Because chain restaurants are generally kinda gross.

The typical American chain restaurant is going to serve you something that starts with low-quality ingredients, then gets a bunch of sugar, corn syrup, seed oil, artificial food coloring, emulsifiers etc added to it until it roughly approximates the flavor, texture and color of higher-quality ingredients (at the cost of being unhealthy). Then it has various chemicals added to it to act as preservatives or maintain texture or appearance during shipping and storage and re-heating. Then it's packaged into cheap single-use plastic bags or containers that slowly leach endocrine disrupting chemicals into the food, or rapidly leach them during reheating in a microwave.

The end result is that you get something that is edible, but probably kinda gross tasting unless your palette gets used to packaged foods and fast foods, and which is going to make you fat, depressed, distracted and tired.

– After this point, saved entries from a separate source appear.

(** [s] is not the empty string. *)
Definition nonempty (s : string) : bool :=
  match s with EmptyString => false | String _ _ => true end.

(** [strings.Split(s, sep)] for a one-byte separator: the fields between the
    separators, empty fields included. *)
Fixpoint split_on (sep : ascii) (s : string) : list string :=
  match s with
  | EmptyString => [EmptyString]
  | String c rest =>
      if Ascii.eqb c sep then EmptyString :: split_on sep rest
      else match split_on sep rest with
           | [] => [String c EmptyString]
           | f :: fs => String c f :: fs
           end
  end.

(** ** Regular expressions over bytes

    Go's [regexp] matches over the runes of a UTF-8 string.  Every rune the
    hostname pattern can match is a one-byte rune, except the two runes that
    simple case folding adds to [a-z] under the [(?i)] flag: U+017F (bytes
    C5 BF, folds to [s]) and U+212A (bytes E2 84 AA, folds to [k]).  The
    pattern is therefore written over bytes, with those two runes as byte
    sequences. *)

Inductive regex : Type :=
| Empty                          (* matches nothing *)
| Eps                            (* the empty string *)
| Range (lo hi : nat)            (* one byte with lo <= code <= hi *)
| Alt (r1 r2 : regex)
| Cat (r1 r2 : regex)
| Star (r : regex).

Definition Opt (r : regex) : regex := Alt Eps r.

Fixpoint nullable (r : regex) : bool :=
  match r with
  | Empty => false
  | Eps => true
  | Range _ _ => false
  | Alt r1 r2 => nullable r1 || nullable r2
  | Cat r1 r2 => nullable r1 && nullable r2
  | Star _ => true
  end.
(** * Errors of the ledger and of missing files *)

(** X15: of the failures of reading the ledger [_log_move] tolerates the
    parse error only.  On a readable ledger whose text is ASCII and begins
    no JSON value, which [json.load] rejects with a [JSONDecodeError], it
    succeeds, and without simulation the ledger then holds the new record
    alone, the old text being overwritten, and nothing else changes; a
    ledger that cannot be read, or a folder in its place, makes it fail, in
    a simulation as well. *)
Theorem log_move_tolerates_parse_errors_only
    (cwd : path) (e : engine) (wm wl wd : world) (src dst : path)
    (b : string) (t : nat) (fl : file) :
  no_json_value b = true ->
  w_fs wm !! HISTORY_FILE cwd = Some (File (MkFile true t (Bytes b))) ->
  w_fs wl !! HISTORY_FILE cwd = Some (File fl) ->
  f_readable fl = false ->
  w_fs wd !! HISTORY_FILE cwd = Some Dir ->
  (exists w', log_move cwd e wm src dst = Ok w' /\
              (dry_run e = true -> w' = wm) /\
              (dry_run e = false ->
               FS.read_json (w_fs w') (HISTORY_FILE cwd)
               = Ok [Entry src dst (w_clock wm)] /\
               forall q, q <> HISTORY_FILE cwd -> w_fs w' !! q = w_fs wm !! q)) /\
  log_move cwd e wl src dst = Raise PermissionError /\
  log_move cwd e wd src dst = Raise IsADirectoryError.
Proof.
  intros _ Hm Hl Hr Hd. split; [|split].
  - unfold log_move, FS.exists_, FS.read_json, FS.write_json.
    rewrite Hm. cbn [f_readable f_data f_ctime mbind result_bind app].
    destruct (dry_run e); cbn [negb mbind result_bind].
    + exists wm. done.
    + eexists. split; [reflexivity|]. split; [done|]. intros _. cbn [w_fs set_fs].
      rewrite lookup_insert_eq. split; [reflexivity|].
      intros q Hq. now rewrite lookup_insert_ne.
  - unfold log_move, FS.exists_, FS.read_json. rewrite Hl, Hr. reflexivity.
  - unfold log_move, FS.exists_, FS.read_json. rewrite Hd. reflexivity.
Qed.
(** C8: for every completion event with a non-empty confirmation text, if the
    run of the handler invokes [attachFile] and the call returns [true], and
    the adapter state the service reads binds [insertText], then the run
    starts (without awaiting it) a task that is due 100 ms later, and the
    body of that task, in whatever world it runs, makes exactly one call:
    [insertText] with exactly the event's confirmation text. *)
Theorem confirmation_text_inserted_after_attach
    (ev : CustomEvent) (d : ToolExecutionCompleteDetail) (w : World)
    (text : string) (st : CurrentAdapterState)
    (ins : Bound (list Call -> string -> Outcome bool)) :
  detail ev = Some d ->
  confirmationText d = Some text ->
  text <> "" ->
  fst (getCurrentAdapterState w) = Returned st ->
  cas_insertText st = Some ins ->
  let w' := snd (handleToolExecutionComplete ev w) in
  (exists p y, AttachFile p y (Returned true) ∈ newCalls w w') ->
  (100, TaskInsertConfirmation ins text) ∈ newTasks w w' /\
  (forall w2,
     fst (runTask (TaskInsertConfirmation ins text) w2) = Returned tt /\
     newCalls w2 (snd (runTask (TaskInsertConfirmation ins text) w2))
     = [InsertText (owner ins) text (fn ins (log w2) text)]).
Proof.
  intros Hd Htext Hne Hst Hins. cbv zeta. intros Hattach.
  split; [|intros w2; apply runTask_insert_confirmation].
  revert Hattach.
  pose proof (nonEmpty_Some _ _ Htext Hne) as Hconf.
  pose proof (beginPipeline_effect d w) as (Hlog1 & Hstore1 & Hpend1).
  destruct (beginPipeline d w) as [r1 w1] eqn:Hb. cbn [snd] in *.
  assert (Hst1 : fst (getCurrentAdapterState w1) = Returned st)
    by (by rewrite (getCurrentAdapterState_store w1 w)).
  destruct (handleAutoInsert_effect d w1 st Hst1)
    as (n2 & e2 & Hlog2 & Hpend2 & _ & _ & Hspawn).
  assert (Hnone : (exists p y, AttachFile p y (Returned true) ∈ newCalls w w1) ->
                  (100, TaskInsertConfirmation ins text) ∈ newTasks w w1).
  { rewrite (newCalls_app w w1 []) by (by rewrite Hlog1, app_nil_r).
    intros (p & y & Hin). by apply elem_of_nil in Hin. }
  assert (Hstage : forall w3 n3,
            log w3 = log (snd (handleAutoInsert d w1)) ++ n3 ->
            pending w3 = pending (snd (handleAutoInsert d w1)) ->
            Forall (fun c => isAttachCall c = false) n3 ->
            (exists p y, AttachFile p y (Returned true) ∈ newCalls w w3) ->
            (100, TaskInsertConfirmation ins text) ∈ newTasks w w3).
  { intros w3 n3 Hlog3 Hpend3 Hno3.
    rewrite (newCalls_app w w3 (n2 ++ n3))
      by (by rewrite Hlog3, Hlog2, Hlog1, app_assoc).
    intros (p & y & Hin). apply elem_of_app in Hin as [Hin|Hin].
    - rewrite (Hspawn (ex_intro _ p (ex_intro _ y Hin)) text ins Hconf Hins)
        in Hpend2.
      destruct Hpend1 as [Hpend1|Hpend1].
      + rewrite (newTasks_app w w3 ([] ++ [(100, TaskInsertConfirmation ins text)]))
          by (by rewrite Hpend3, Hpend2, Hpend1, app_assoc).
        set_solver.
      + rewrite (newTasks_app w w3 ([(0, TaskAutoExecute d)] ++
                                    [(100, TaskInsertConfirmation ins text)]))
          by (by rewrite Hpend3, Hpend2, Hpend1, app_assoc).
        set_solver.
    - rewrite Forall_forall in Hno3. specialize (Hno3 _ Hin). discriminate. }
  apply (wp_elim (handleToolExecutionComplete ev)
           (fun _ w' =>
              (exists p y, AttachFile p y (Returned true) ∈ newCalls w w') ->
              (100, TaskInsertConfirmation ins text) ∈ newTasks w w')).
  unfold handleToolExecutionComplete. rewrite Hd.
  wp_step. wp_step. eapply wp_known; [exact Hb|].
  destruct r1 as [[ast|]|e]; [| wp_run; exact Hnone | wp_run; exact Hnone].
  wp_step. unfold insertThenSubmit.
  destruct (autoInsert ast && negb (truthy (skipAutoInsertCheck d)));
    [| wp_run; exact Hnone].
  wp_step. destruct (handleAutoInsert d w1) as [r2 w2] eqn:Hi.
  eapply wp_known; [exact Hi|]. cbn [fst snd] in *.
  assert (Hend2 : (exists p y, AttachFile p y (Returned true) ∈ newCalls w w2) ->
                  (100, TaskInsertConfirmation ins text) ∈ newTasks w w2).
  { apply (Hstage w2 []); [by rewrite app_nil_r | reflexivity | constructor]. }
  destruct r2 as [b|e]; [| wp_run; exact Hend2].
  wp_step. destruct (b && autoSubmit ast); [| wp_run; exact Hend2].
  wp_step. destruct (handleAutoSubmit_effect d w2) as (n3 & Hlog3 & Hpend3 & Hno3).
  destruct (handleAutoSubmit d w2) as [r3 w3] eqn:Hs.
  eapply wp_known; [exact Hs|]. cbn [fst snd] in *.
  destruct r3; wp_run; by apply (Hstage w3 n3).
Qed.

There's a reason America has an obesity epidemic, diabetes epidemic, falling fertility rates and widespread prescriptions of drugs for depression, anxiety, adhd, etc, and it's the food the average American is eating.


You forgot to mention salt.


The "horror" is less about going to the chain restaurant, and more the derision you'd face from your peers at suggesting it. The logic goes "If you like shitty chain food, it's because you don't have good points of reference to compare against, because you haven't experienced a wide variety of cuisine, because you're poor".


The “horror” is that you will only live to eat a fixed number of meals, so why on Earth would you waste one of your “meal slots” eating food at a chain that’s no better than reheated leftovers in your fridge?


Are you asking that question unironically? Why a lunch spent with your colleagues at CCF might be worth considering over the refrigerated leftovers waiting in the break room?


For me, it's like you suggest - more disinterest than horror. But it happens regularly with out-of-town coworkers. There are lots of above average ethnic places near my home and office (same 'hood). But, in a large enough group, there's usually one or two meat-n-potatoes person who doesn't want to try anything new.


There is this thing called hyperbole. The reaction would be more a polite “I’m pretty sure we can find something else.”